Vilim Halbärth’s exhibition Škver (Shipyard) at Art Gallery Split has been conceived as a sort of culmination and summary of his eleven-year commitment to the topic of sustainability of shipbuilding. The impetus and framework of his artistic engagement has been the “Brodotrogir” shipyard, located near the artist’s home. The former gem of Trogir’s economy, the shipyard has meanwhile been reduced to a mere shadow of its former production and the number of employees, due to the logic of transition economy and politics. It has become rather certain that the once potent creative organism, whose slipways have seen many a tanker and ferryboat pushed to the sea, is now barely sustainable.
Since 2008, the production plants of Škver have been the sculptor’s atelier where he explores, constructs, and realizes visually attractive and conceptually elaborate artworks and objects, experientially dynamic and associatively incentive. This is also where he prepares his more robust and dimensionally ambitious ambience installations, which then obtain their temporarily final appearance at the exhibition venue. The closing of Škver would, besides the grave repercussions for its employees, Trogir’s respectable shipbuilding tradition, and its urban identity, also mean the end of the shipyard’s benevolent cooperation with the artist. Despite this possible outcome, the exhibition is not a requiem to shipbuilding, but a metaphor for this complex and creative industry. Thus, the artistic motive finds in complement in our desire to draw public attention to the need of preserving the industry of shipbuilding.
For Vilim Halbärth, “the entire shipyard is a creative setting. This is where ocean liners are built, and each of them is a miracle of human skill. In fact, such a ship is the largest existing sculpture... I am imagining the exhibition at Art Gallery as a collage of the unique space of the shipyard and the bowels of a ship.”
A temporary, imaginary shipyard will be created by combining the artist’s earlier and recent works, whose concept and performance have been adapted to the specificities of the gallery. There will be artificial displays of ships and ship cranes, objects, audio-video works, photo collages, photographs, and – especially important for the exhibition – installations. The artist has envisioned them as consisting of pipes used to transport liquids and gases, as well as ventilation tubes, large enough to allow the visitors to pass through and touch them in order to feel their texture and temperature, as well as capture the specific smells of a ship.
Since his earliest works, Halbärth has been counting on active interaction with the audience, gradually enriching the possibilities of mutual communication. As for activating the visitors’ perception, the upcoming exhibition foresees the inclusion of sight, hearing, touch, and smell. The artist successfully employed this concept last year, at his solo exhibition at the Museum of the Town of Kaštela. Although he has been working with shipbuilding elements of various purposes – coal barrels, ship plates, and so on – for years, or at least for quite a while, the artist has been constantly inventing new formal solutions and assemblies. Interventions in the form of cutting, grinding, drilling, welding, bending, and/or staining have been used to articulate new forms out of largely worn-out and discarded items and leftover production materials, while retaining a more or less clear link to their original appearance.
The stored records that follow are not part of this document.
Lemma never_dead_live e sess : never_dead e sess -> live e sess.
Proof. intros H. split; apply H. Qed.

Lemma never_dead_touch e e' sess j :
  oracle e' = oracle e -> sstore e' = sstore e ->
  never_dead e sess -> never_dead e' (Session_Touch (oracle e j) sess).
Proof.
  intros Ho Hst H i. rewrite Ho, Hst. destruct (H i) as (H1 & H2 & H3).
  split; [exact H1|]. split; [apply H3|]. intros j'. apply H3.
Qed.

(** One round with a request at the head of the connection. *)
Lemma tcp_round_app s table sctx ctx l addr sess req seq fr rest er0 nonce rnd er c :
  serves s table -> key_ok (SKey sess) -> len nonce = NonceSize ->
  fits_all table (SKey sess) ->
  sheap (env c) !! l = Some sess -> never_dead (env c) sess ->
  requests (SKey sess) (req, seq) fr -> conn_in c = mkReader (fr ++ rest) er0 ->
  failing (conn_out c) = None -> random (env c) = mkReader (nonce_used (SKey sess) nonce ++ rnd) er ->
  let '(a, r) := answer table (mkSrvRequest req (ID sess) (APIKeyID sess)) (app (env c)) in
  exists buf e' j, carries (SKey sess) seq r buf /\
    tcp_round s sctx ctx l addr c
    = (mkConn e' (mkReader rest er0) (mkWriter (written (conn_out c) ++ buf) None) (conn_closed c),
       Ok (Some (request_ctx ctx sess addr))) /\
    sheap e' !! l = Some (Session_Touch (oracle (env c) j) sess) /\
    never_dead e' (Session_Touch (oracle (env c) j) sess) /\
    app e' = a /\ random e' = mkReader rnd er.
Proof.
  intros Hs Hk Hn Hfit Hl Hlive (Hseq & Hop & Hreq) Hin Hw Hrnd.
  destruct (answer table _ (app (env c))) as [a r] eqn:Ha.
  rewrite (tcp_round_live _ _ _ _ _ _ sess) by (done || by apply never_dead_live).
  cbv zeta.
  rewrite (conn_ReadRequest_eq _ _ rest er0 fr (Ok (req, seq))) by (done || apply Hreq).
  cbn [with_env env conn_out conn_closed].
  pose proof (tcp_serve_app s table sctx ctx sess addr req seq nonce rnd er
    (mkConn (checked (env c) l) (mkReader rest er0) (conn_out c) (conn_closed c)) Hs Hk Hn Hseq Hw Hrnd) as H.
  cbn [env checked app] in H. rewrite Ha in H. specialize (Hfit (mkSrvRequest req (ID sess) (APIKeyID sess)) (app (env c)) Hop).
  rewrite Ha in Hfit. destruct (H Hfit) as (buf & e' & Hb & -> & Hke & Happ & Hr).
  exists buf, e', (S (S (ticks (env c)))). split; [done|]. split; [done|].
  destruct Hke as (Ho & Hh & Hst & _). cbn [checked oracle sheap sstore] in *.
  split; [|split; [by eapply never_dead_touch|done]].
  rewrite Hh. unfold Touch. by rewrite lookup_alter_eq, Hl.
Qed.
Lemma loop_effect_ok turns l : forall h, hub_ok h -> turns_possible turns l h -> hub_ok (loop_effect turns l h).1.
Proof.
  induction turns as [|t turns IH]; intros h Hh Hp; [done|]. destruct Hp as [Ho Hp]. cbn [loop_effect].
  unfold mbind, M_bind, lift. destruct (hub_run_ok (others t) h Hh Ho) as [Hh1 Hr].
  destruct (hub_run (others t) h) as [h1 r]. cbn [fst snd] in *. subst r.
  pose proof (select_wake_ok l t h1 Hh1) as Hh2.
  destruct (select_wake l t h1) as [h2 [w|x|x|]]; cbn [fst] in *; try done.
  destruct w as [| |evt|]; try done; [|by apply IH].
  destruct (event_resp evt) as [resp|x|x|]; try done. destruct (write_result resp); try done. by apply IH.
Qed.

(** [SubscribeHandler] past its checks, with no connection. *)
Definition subscribe_effect (turns : list Turn) (now : Time) (topic subID : string) : M Hub unit :=
  l ← Subscribe now topic subID;
  deferring (_ ← lift (write_result (subscribed_resp topic)); loop_effect turns l) (Unsubscribe topic subID).

Lemma hub_effect_deferring {B} (m : M (Conn Hub) B) d (g : M Hub B) (k : M Hub unit) :
  (forall c, hub_effect (m c) = g (app (env c))) -> (forall c, hub_effect (d c) = k (app (env c))) ->
  forall c, hub_effect (deferring m d c) = deferring g k (app (env c)).
Proof.
  intros Hm Hd c. unfold deferring. rewrite <-Hm. unfold hub_effect at 2. destruct (m c) as [c1 r]. cbn [fst snd].
  rewrite <-Hd. unfold hub_effect. by destruct (d c1) as [c2 []].
Qed.

Lemma SubscribeHandler_effect turns ctx req key c topic :
  request_topic req = Ok topic -> topic <> "" ->
  hub_effect (SubscribeHandler turns ctx req key c)
  = subscribe_effect turns (oracle (env c) (ticks (env c))) topic (subscription_id topic (ReqSessionID req))
      (app (env c)).
Proof.
  intros Ht Hne. unfold SubscribeHandler. rewrite Ht. unfold mbind at 1, M_bind at 1, lift at 1.
  rewrite bool_decide_false by done. unfold mbind at 1, M_bind at 1, on_env at 1, Now.
  set (c1 := mkConn _ (conn_in c) (conn_out c) (conn_closed c)). change (app (env c)) with (app (env c1)).
  revert c1. intros c1. generalize c1. clear c1.
  apply hub_effect_bind; [intros c1; apply hub_effect_in_app|intros l].
  apply hub_effect_deferring; [|intros c1; apply hub_effect_in_app].
  apply hub_effect_bind; [intros c1; apply hub_effect_write|intros _]. intros c1. apply hub_effect_loop.
Qed.

(** A subscription does not depend on its client: what [SubscribeHandler]
    does to the hub, when it ends, and how, is the same whatever the state of
    the connection, so also when the client is long gone (its end comes from
    the server's context or from the hub only); and however it ends, its
    subscriber is in the hub's tables no more. *)
Theorem subscription_lifetime turns ctx req key key' (c c' : Conn Hub) topic :
  request_topic req = Ok topic -> topic <> "" ->
  app (env c) = app (env c') -> oracle (env c) (ticks (env c)) = oracle (env c') (ticks (env c')) ->
  let '(d, r) := SubscribeHandler turns ctx req key c in
  let '(d', r') := SubscribeHandler turns ctx req key' c' in
  app (env d) = app (env d') /\ r = r' /\
  let subID := subscription_id topic (ReqSessionID req) in
  (hub_ok (app (env c)) ->
   (forall l, (Subscribe (oracle (env c) (ticks (env c))) topic subID (app (env c))).2 = Ok l ->
     turns_possible turns l (Subscribe (oracle (env c) (ticks (env c))) topic subID (app (env c))).1) ->
   topic_subs (app (env d)) topic !! subID = None /\ hub_ok (app (env d))).
Proof.
  intros Ht Hne Happ Hclk.
  pose proof (SubscribeHandler_effect turns ctx req key c topic Ht Hne) as H1.
  pose proof (SubscribeHandler_effect turns ctx req key' c' topic Ht Hne) as H2.
  rewrite <-Happ, <-Hclk, <-H1 in H2. destruct (SubscribeHandler turns ctx req key c) as [d r].
  destruct (SubscribeHandler turns ctx req key' c') as [d' r']. injection H2 as Ha Hr.
  split; [done|]. split; [done|]. intros subID Hh Hp. fold subID in H1. revert H1 Hp.
  set (now := oracle (env c) (ticks (env c))). unfold subscribe_effect, deferring, mbind, M_bind.
  pose proof (Subscribe_ok now topic subID _ Hh) as Hh1.
  destruct (Subscribe_registers now topic subID (app (env c))) as (l & Hl & _).
  destruct (Subscribe now topic subID (app (env c))) as [h1 rl]. cbn [fst snd] in *. subst rl.
  intros H1 Hp. specialize (Hp l eq_refl). pose proof (loop_effect_ok turns l h1 Hh1 Hp) as Hh2.
  assert (forall h, hub_ok h -> topic_subs (Unsubscribe topic subID h).1 topic !! subID = None /\
    hub_ok (Unsubscribe topic subID h).1 /\ (Unsubscribe topic subID h).2 = Ok tt) as Hun.
  { intros h Hok. destruct (Unsubscribe_ok topic subID h Hok) as [Hok' Hr'].
    split; [|done]. destruct (topic_subs h topic !! subID) as [l'|] eqn:E.
    - by apply (Unsubscribe_closes topic subID h l').
    - destruct (Unsubscribe_spec topic subID h Hok) as [[_ ->]|(l' & ? & Hreg & _)]; [done|].
      unfold registered in Hreg. congruence. }
  unfold lift in H1. unfold hub_effect in H1. cbn [fst snd] in H1.
  destruct (write_result (subscribed_resp topic)) as [[]|x|x|].
  - destruct (loop_effect turns l h1) as [h2 r2]. cbn [fst] in Hh2. specialize (Hun h2 Hh2).
    destruct (Unsubscribe topic subID h2) as [h3 r3]. cbn [fst snd] in Hun. destruct Hun as (Hn & Hok & ->).
    injection H1 as -> _. done.
  - specialize (Hun h1 Hh1). destruct (Unsubscribe topic subID h1) as [h3 r3]. cbn [fst snd] in Hun.
    destruct Hun as (Hn & Hok & ->). injection H1 as -> _. done.
  - specialize (Hun h1 Hh1). destruct (Unsubscribe topic subID h1) as [h3 r3]. cbn [fst snd] in Hun.
    destruct Hun as (Hn & Hok & ->). injection H1 as -> _. done.
  - specialize (Hun h1 Hh1). destruct (Unsubscribe topic subID h1) as [h3 r3]. cbn [fst snd] in Hun.
    destruct Hun as (Hn & Hok & ->). injection H1 as -> _. done.
Qed.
Halbärth reflects on his creative work without calculating with commercial attractiveness. When constructing forms and structures, his art relies on technical, professional, and logical rules and procedures typical of shipbuilding. However, there are also more or less recognizable references to those 20th-century art practices that altered and extended the concept of artistic, in this case sculptural work: the experiences of ready-made and the gestures of appropriation, site-specific objects and in-situ interventions tailored to a specific space, the use of industrial materials, and the aesthetics of seriality.
With Vilim Halbärth, we witness a creative interweaving of professional ethos and aesthetic instinct that establishes and follows its own rules. In other words, in his case, the artist’s role oscillates between the rational designer and the intuitive creator whose primary goal is to express his own and encourage other people’s emotional states.
Vilim Halbärth was born in 1970 in Trogir. He completed his high-school education in mathematics and computer sciences, and was trained as stone carver in Pučišće. He graduated sculpture in 2010 from the Art Academy in Split, in the class of prof. Kuzma Kovačić. He has had eleven solo exhibitions and participated in a number of collective ones. Member of the Croatian Association of Artists of Applied Arts (ULUPUH, Sculpture Section), Croatian Association of Visual Artists (HDLU), and Croatian Association of Visual Artists – Split (HULU Split). The artist lives and works in Trogir and Split.